### [Your objective]
Reproduce the whole listing, keeping each word unchanged.

### [Task material]
(* ===== verification/ExprEval.v ===== *)
(** * Evaluating expressions (src/src/expr_eval.cpp, src/src/expr_program.hpp)

    A planned expression is a list of steps, each after its operands.  Integers
    compute in 128 bits and overflow is an error, NULL is a value of its own
    and conditions have three truth values.  Indexes and counts are [nat].  The constructors of the
    enumerations Category, Truth and Order start with c, t and o here. *)
From stdpp Require Import prelude strings.
From Stdlib Require Import ZArith Lia.
From S2P Require Import Prelude Text Utf8 Floats Doubles Columns.

#[local] Open Scope Z_scope.

Module ExprEval.
Import Text Utf8 Floats Doubles Columns.

Inductive Op :=
  kLiteral | kParameter | kColumn | kChunkColumn | kPosX | kPosY | kPosZ | kNow
| kNegate | kAdd | kSubtract | kMultiply | kDivide | kModulo
| kLeast | kGreatest | kCoalesce
| kEqual | kNotEqual | kLess | kLessEqual | kGreater | kGreaterEqual
| kIsNull | kIsNotNull | kIn | kNotIn | kBetween | kNotBetween
| kExists | kNot | kAnd | kOr.
#[global] Instance Op_eq_dec : EqDecision Op.
Proof. solve_decision. Defined.

(** The operators up to kCoalesce. *)
Definition IsValue (op : Op) : bool :=
  match op with
  | kLiteral | kParameter | kColumn | kChunkColumn | kPosX | kPosY | kPosZ | kNow
  | kNegate | kAdd | kSubtract | kMultiply | kDivide | kModulo | kLeast | kGreatest | kCoalesce => true
  | _ => false
  end.

Inductive Category := cUnknown | cNull | cInt | cFloat | cBool | cText | cBytes | cBits.
#[global] Instance Category_eq_dec : EqDecision Category.
Proof. solve_decision. Defined.

(** A double is its bits; a view is its bytes. *)
Record Value := MkValue { category : Category; integer : Z; number : Z; boolean : bool; view : bytes }.

Record Step := {
  op : Op;
  step_category : Category;
  step_column : Z;
  first : nat;
  count : nat;
  slot : nat;
  step_type : ColumnType;
  literal : Value
}.

Record ColumnBinding := { binding_id : Z; binding_slot : nat; binding_type : ColumnType; binding_nullable : bool }.
Record ParameterType := { parameter_index : Z; parameter_type : ColumnType }.
Record Target := { target_column : ColumnBinding; target_name : bytes; target_root : nat }.

(** The literals' texts are in the values; target_columns are the columns of the targets. *)
Record Program := {
  steps : list Step;
  operands : list nat;
  root : nat;
  targets : list Target;
  parameters : list ParameterType
}.

Record Inputs := {
  exists_ : bool;
  block : list ColumnValue;
  chunk : list ColumnValue;
  pos_x : Z;
  pos_y : Z;
  pos_z : Z;
  now : Z;
  given : list ColumnValue
}.

Inductive Truth := tFalse | tTrue | tUnknown.
#[global] Instance Truth_eq_dec : EqDecision Truth.
Proof. solve_decision. Defined.
Inductive Order := oLess | oEqual | oGreater | oUnordered.
#[global] Instance Order_eq_dec : EqDecision Order.
Proof. solve_decision. Defined.

(** ** 128-bit integers *)

Definition Int (x : Z) : Z := signed 128 (wrap 128 x).
Definition UInt (x : Z) : Z := wrap 128 x.
Definition kIntMax : Z := Int (UInt (Z.shiftl 1 127) - 1).
Definition kIntMin : Z := - kIntMax - 1.
Definition kLow64 : Z := 2 ^ 64 - 1.
Definition Overflow {A} : res A := Err (out_of_range "an integer result is outside the 128-bit range").

Definition Add (a b : Z) : res Z :=
  let out := Int (UInt a + UInt b) in
  if Z.land (Z.lxor a out) (Z.lxor b out) <? 0 then Overflow else Ok out.

Definition Subtract (a b : Z) : res Z :=
  let out := Int (UInt a - UInt b) in
  if Z.land (Z.lxor a b) (Z.lxor a out) <? 0 then Overflow else Ok out.

Definition Magnitude (value : Z) : Z := if value <? 0 then UInt (0 - UInt value) else UInt value.

Definition Multiply (a b : Z) : res Z :=
  let x := Magnitude a in
  let y := Magnitude b in
  if (kLow64 <? x) && (kLow64 <? y) then Overflow
  else
    let small := if x <=? kLow64 then x else y in
    let big := if x <=? kLow64 then y else x in
    let high := UInt (small * Z.shiftr big 64) in
    if kLow64 <? high then Overflow
    else
      let low := UInt (small * Z.land big kLow64) in
      let product := UInt (low + UInt (Z.shiftl high 64)) in
      if product <? low then Overflow
      else
        let negative := xorb (a <? 0) (b <? 0) in
        let limit := UInt (Z.shiftl 1 127) in
        if (if negative then limit <? product else limit <=? product) then Overflow
        else Ok (if negative then Int (UInt (0 - product)) else Int product).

### [Problem solution]
(* ===== verification/ExprEval.v ===== *)
(** * Evaluating expressions (src/src/expr_eval.cpp, src/src/expr_program.hpp)

    A planned expression is a list of steps, each after its operands.  Integers
    compute in 128 bits and overflow is an error, NULL is a value of its own
    and conditions have three truth values.  Indexes and counts are [nat].  The constructors of the
    enumerations Category, Truth and Order start with c, t and o here. *)
From stdpp Require Import prelude strings.
From Stdlib Require Import ZArith Lia.
From S2P Require Import Prelude Text Utf8 Floats Doubles Columns.

#[local] Open Scope Z_scope.

Module ExprEval.
Import Text Utf8 Floats Doubles Columns.

Inductive Op :=
  kLiteral | kParameter | kColumn | kChunkColumn | kPosX | kPosY | kPosZ | kNow
| kNegate | kAdd | kSubtract | kMultiply | kDivide | kModulo
| kLeast | kGreatest | kCoalesce
| kEqual | kNotEqual | kLess | kLessEqual | kGreater | kGreaterEqual
| kIsNull | kIsNotNull | kIn | kNotIn | kBetween | kNotBetween
| kExists | kNot | kAnd | kOr.
#[global] Instance Op_eq_dec : EqDecision Op.
Proof. solve_decision. Defined.

(** The operators up to kCoalesce. *)
Definition IsValue (op : Op) : bool :=
  match op with
  | kLiteral | kParameter | kColumn | kChunkColumn | kPosX | kPosY | kPosZ | kNow
  | kNegate | kAdd | kSubtract | kMultiply | kDivide | kModulo | kLeast | kGreatest | kCoalesce => true
  | _ => false
  end.

Inductive Category := cUnknown | cNull | cInt | cFloat | cBool | cText | cBytes | cBits.
#[global] Instance Category_eq_dec : EqDecision Category.
Proof. solve_decision. Defined.

(** A double is its bits; a view is its bytes. *)
Record Value := MkValue { category : Category; integer : Z; number : Z; boolean : bool; view : bytes }.

Record Step := {
  op : Op;
  step_category : Category;
  step_column : Z;
  first : nat;
  count : nat;
  slot : nat;
  step_type : ColumnType;
  literal : Value
}.

Record ColumnBinding := { binding_id : Z; binding_slot : nat; binding_type : ColumnType; binding_nullable : bool }.
Record ParameterType := { parameter_index : Z; parameter_type : ColumnType }.
Record Target := { target_column : ColumnBinding; target_name : bytes; target_root : nat }.

(** The literals' texts are in the values; target_columns are the columns of the targets. *)
Record Program := {
  steps : list Step;
  operands : list nat;
  root : nat;
  targets : list Target;
  parameters : list ParameterType
}.

Record Inputs := {
  exists_ : bool;
  block : list ColumnValue;
  chunk : list ColumnValue;
  pos_x : Z;
  pos_y : Z;
  pos_z : Z;
  now : Z;
  given : list ColumnValue
}.

Inductive Truth := tFalse | tTrue | tUnknown.
#[global] Instance Truth_eq_dec : EqDecision Truth.
Proof. solve_decision. Defined.
Inductive Order := oLess | oEqual | oGreater | oUnordered.
#[global] Instance Order_eq_dec : EqDecision Order.
Proof. solve_decision. Defined.

(** ** 128-bit integers *)

Definition Int (x : Z) : Z := signed 128 (wrap 128 x).
Definition UInt (x : Z) : Z := wrap 128 x.
Definition kIntMax : Z := Int (UInt (Z.shiftl 1 127) - 1).
Definition kIntMin : Z := - kIntMax - 1.
Definition kLow64 : Z := 2 ^ 64 - 1.
Definition Overflow {A} : res A := Err (out_of_range "an integer result is outside the 128-bit range").

Definition Add (a b : Z) : res Z :=
  let out := Int (UInt a + UInt b) in
  if Z.land (Z.lxor a out) (Z.lxor b out) <? 0 then Overflow else Ok out.

Definition Subtract (a b : Z) : res Z :=
  let out := Int (UInt a - UInt b) in
  if Z.land (Z.lxor a b) (Z.lxor a out) <? 0 then Overflow else Ok out.

Definition Magnitude (value : Z) : Z := if value <? 0 then UInt (0 - UInt value) else UInt value.

Definition Multiply (a b : Z) : res Z :=
  let x := Magnitude a in
  let y := Magnitude b in
  if (kLow64 <? x) && (kLow64 <? y) then Overflow
  else
    let small := if x <=? kLow64 then x else y in
    let big := if x <=? kLow64 then y else x in
    let high := UInt (small * Z.shiftr big 64) in
    if kLow64 <? high then Overflow
    else
      let low := UInt (small * Z.land big kLow64) in
      let product := UInt (low + UInt (Z.shiftl high 64)) in
      if product <? low then Overflow
      else
        let negative := xorb (a <? 0) (b <? 0) in
        let limit := UInt (Z.shiftl 1 127) in
        if (if negative then limit <? product else limit <=? product) then Overflow
        else Ok (if negative then Int (UInt (0 - product)) else Int product).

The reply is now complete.